Collected data entries:
(* ===== verification/Sync.v ===== *)
(** thread/sync.c: semaphores and locks, with the control flow that makes them
    hard.  A thread can lose the processor inside [lock_acquire] (a timer
    interrupt, or [thread_block] under [sema_down]) and resume much later, so
    every thread carries the list of the program points it still has to run,
    innermost first; [exec] runs one, and the step relation interleaves the
    threads through the scheduler of Sched.v and the timer interrupt. *)
From S2P Require Import Prelude Bitmap Paging Memory Interrupt DList Sched.

(** * Operations *)

(** [struct semaphore] at [p]: the value at [p], the waiters list at [p + 4]. *)
Definition waiters (psema : Z) : Z := psema + 4.
(** [struct lock] at [p]: the semaphore at [p + 4]. *)
Definition semaphore (plock : Z) : Z := plock + 4.

Definition get_sema (K : kernel) (psema : Z) : res Z :=
  match k_semas K !! psema with Some v => Ok v | None => Fault end.
Definition put_sema (K : kernel) (psema v : Z) : kernel :=
  set_semas K (<[psema := v]> (k_semas K)).

Definition get_lock (K : kernel) (plock : Z) : res lock :=
  match k_locks K !! plock with Some l => Ok l | None => Fault end.
Definition put_lock (K : kernel) (plock : Z) (l : lock) : kernel :=
  set_locks K (<[plock := l]> (k_locks K)).

Definition sema_init (K : kernel) (psema value : Z) : res kernel :=
  let K := put_sema K psema (u8 value) in
  on_lists K (list_init (lists_of K) (waiters psema)).

Definition lock_init (K : kernel) (plock : Z) : res kernel :=
  let K := put_lock K plock (Lock NULL 0) in
  sema_init K (semaphore plock) 1.

(** Program points: a call still to be made, or the point a call returns to. *)
Inductive point :=
| KernelThread                                   (* first run: [kernel_thread] *)
| TimerReturn (eflags : Z)                       (* [intr_exit] *)
| BlockReturn (old_status : intr_status)         (* [thread_block] after [schedule] *)
| SemaDown (psema : Z)                           (* [sema_down] *)
| SemaDownLoop (psema : Z) (old_status : intr_status)  (* its loop test *)
| SemaUp (psema : Z)                             (* [sema_up] *)
| LockAcquire (plock : Z)                        (* [lock_acquire] *)
| LockAcquired (plock : Z)                       (* ... after [sema_down] *)
| LockCount (plock : Z)                          (* ... after [holder] is set *)
| LockRelease (plock : Z)                        (* [lock_release] *)
| LockClear (plock : Z).                         (* ... after [holder] is cleared *)

#[global] Instance point_eq_dec : EqDecision point.
Proof. solve_decision. Defined.

Section sync.
Context `{Symbols}.

Definition sema_down (K : kernel) (psema : Z) : res (kernel * list point) :=
  let '(old_status, fl) := intr_disable (k_eflags K) in
  Ok (set_eflags K fl, [SemaDownLoop psema old_status]).

Definition sema_down_loop (K : kernel) (psema : Z) (old_status : intr_status)
    : res (kernel * list point) :=
  v ← get_sema K psema;
  if v =? 0 then
    let tag := general_tag (running_thread K) in
    found ← elem_find (lists_of K) (waiters psema) tag;
    ASSERT (negb found) "sema_down";;
    found ← elem_find (lists_of K) (waiters psema) tag;
    if (found : bool) then Panic "sema_down" else
    K ← on_lists K (list_append (lists_of K) (waiters psema) tag);
    '(old, K) ← thread_block K TASK_BLOCKED;
    Ok (K, [BlockReturn old; SemaDownLoop psema old_status])
  else
    let v := u8 (v - 1) in
    let K := put_sema K psema v in
    ASSERT (v =? 0) "sema_down";;
    Ok (set_eflags K (intr_set_status old_status (k_eflags K)).2, []).

Definition sema_up (K : kernel) (psema : Z) : res kernel :=
  let '(old_status, fl) := intr_disable (k_eflags K) in
  let K := set_eflags K fl in
  v ← get_sema K psema;
  ASSERT (v =? 0) "sema_up";;
  empty ← list_empty (lists_of K) (waiters psema);
  K ← (if negb empty then
         '(e, m) ← list_pop (lists_of K) (waiters psema);
         thread_unblock (set_lists K m) (elem2enyrt e)
       else Ok K);
  let K := put_sema K psema (u8 (v + 1)) in
  ASSERT (u8 (v + 1) =? 1) "sema_up";;
  Ok (set_eflags K (intr_set_status old_status (k_eflags K)).2).

Definition lock_acquire (K : kernel) (plock : Z) : res (kernel * list point) :=
  l ← get_lock K plock;
  if negb (holder l =? running_thread K)
  then Ok (K, [SemaDown (semaphore plock); LockAcquired plock])
  else Ok (put_lock K plock (Lock (holder l) (u32 (holder_repeat_nr l + 1))), []).

Definition lock_acquired (K : kernel) (plock : Z) : res (kernel * list point) :=
  l ← get_lock K plock;
  Ok (put_lock K plock (Lock (running_thread K) (holder_repeat_nr l)), [LockCount plock]).

Definition lock_count (K : kernel) (plock : Z) : res (kernel * list point) :=
  l ← get_lock K plock;
  ASSERT (holder_repeat_nr l =? 0) "lock_acquire";;
  Ok (put_lock K plock (Lock (holder l) 1), []).

Definition lock_release (K : kernel) (plock : Z) : res (kernel * list point) :=
  l ← get_lock K plock;
  ASSERT (holder l =? running_thread K) "lock_release";;
  if holder_repeat_nr l >? 1
  then Ok (put_lock K plock (Lock (holder l) (u32 (holder_repeat_nr l - 1))), [])
  else
    ASSERT (holder_repeat_nr l =? 1) "lock_release";;
    Ok (put_lock K plock (Lock NULL (holder_repeat_nr l)), [LockClear plock]).

Definition lock_clear (K : kernel) (plock : Z) : res (kernel * list point) :=
  l ← get_lock K plock;
  Ok (put_lock K plock (Lock (holder l) 0), [SemaUp (semaphore plock)]).

(** Running one program point of the current thread: the new kernel and the
    points that replace it on that thread's list. *)
Definition exec (K : kernel) (f : point) : res (kernel * list point) :=
  match f with
  | KernelThread => Ok (set_eflags K (intr_enable (k_eflags K)).2, [])
  | TimerReturn fl => Ok (set_eflags K fl, [])
  | BlockReturn old => Ok (thread_block_return K old, [])
  | SemaDown s => sema_down K s
  | SemaDownLoop s old => sema_down_loop K s old
  | SemaUp s => K ← sema_up K s; Ok (K, [])
  | LockAcquire p => lock_acquire K p
  | LockAcquired p => lock_acquired K p
  | LockCount p => lock_count K p
  | LockRelease p => lock_release K p
  | LockClear p => lock_clear K p
  end.
End sync.

(** * Interleaving *)

(** The kernel, the program points of every thread, and who is between the
    return of its outermost [lock_acquire] of a lock and the call of
    [lock_release] that gives the lock up. *)
Record config := Config {
  ker : kernel;
  conts : gmap Z (list point);
  held : gset (Z * Z);
}.

Definition held_after (K : kernel) (f : point) (h : gset (Z * Z)) : gset (Z * Z) :=
  match f with
  | LockCount p => h ∪ {[ (running_thread K, p) ]}
  | LockRelease p =>
      match k_locks K !! p with
      | Some l => if holder_repeat_nr l >? 1 then h else h ∖ {[ (running_thread K, p) ]}
      | None => h
      end
  | _ => h
  end.

Section step.
Context `{Symbols} (Ls : gset Z).

Inductive step : config → config → Prop :=
(* the running thread executes its next program point *)
| step_exec K cs h f r K' fs :
    cs !! running_thread K = Some (f :: r) → exec K f = Ok (K', fs) →
    step (Config K cs h)
         (Config K' (<[running_thread K := fs ++ r]> cs) (held_after K f h))
(* a timer interrupt: the gate clears IF, [intr_exit] will restore eflags *)
| step_timer K cs h st K' :
    intr_get_status (k_eflags K) = INTR_ON → cs !! running_thread K = Some st →
    intr_timer_handler (set_eflags K (cli (k_eflags K))) = Ok K' →
    step (Config K cs h)
         (Config K' (<[running_thread K := TimerReturn (k_eflags K) :: st]> cs) h)
(* client code calls [lock_acquire], with room left in the counter *)
| step_acquire K cs h L l :
    L ∈ Ls → cs !! running_thread K = Some [] → k_locks K !! L = Some l →
    holder_repeat_nr l < 2 ^ 32 - 1 →
    step (Config K cs h) (Config K (<[running_thread K := [LockAcquire L]]> cs) h)
(* client code calls [lock_release] on a lock it holds *)
| step_release K cs h L :
    L ∈ Ls → cs !! running_thread K = Some [] → (running_thread K, L) ∈ h →
    step (Config K cs h) (Config K (<[running_thread K := [LockRelease L]]> cs) h)
(* client code switches interrupts on or off *)
| step_intr K cs h s :
    cs !! running_thread K = Some [] →
    step (Config K cs h) (Config (set_eflags K (intr_set_status s (k_eflags K)).2) cs h)
(* the stack pointer moves within the running thread's stack *)
| step_stack K cs h a :
    stack_ok (running_thread K) a → step (Config K cs h) (Config (set_esp K a) cs h).

Inductive reachable (c0 : config) : config → Prop :=
| reach_refl : reachable c0 c0
| reach_step c c' : reachable c0 c → step c c' → reachable c0 c'.
End step.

TASK REQUIREMENTS: Write out exactly the lines that fall from the line with "intr_timer_handler (set_eflags K" to the line with "step_stack K cs" in the records above, keeping both ends.

SOLUTION TO THE PROBLEM:
    intr_timer_handler (set_eflags K (cli (k_eflags K))) = Ok K' →
    step (Config K cs h)
         (Config K' (<[running_thread K := TimerReturn (k_eflags K) :: st]> cs) h)
(* client code calls [lock_acquire], with room left in the counter *)
| step_acquire K cs h L l :
    L ∈ Ls → cs !! running_thread K = Some [] → k_locks K !! L = Some l →
    holder_repeat_nr l < 2 ^ 32 - 1 →
    step (Config K cs h) (Config K (<[running_thread K := [LockAcquire L]]> cs) h)
(* client code calls [lock_release] on a lock it holds *)
| step_release K cs h L :
    L ∈ Ls → cs !! running_thread K = Some [] → (running_thread K, L) ∈ h →
    step (Config K cs h) (Config K (<[running_thread K := [LockRelease L]]> cs) h)
(* client code switches interrupts on or off *)
| step_intr K cs h s :
    cs !! running_thread K = Some [] →
    step (Config K cs h) (Config (set_eflags K (intr_set_status s (k_eflags K)).2) cs h)
(* the stack pointer moves within the running thread's stack *)
| step_stack K cs h a :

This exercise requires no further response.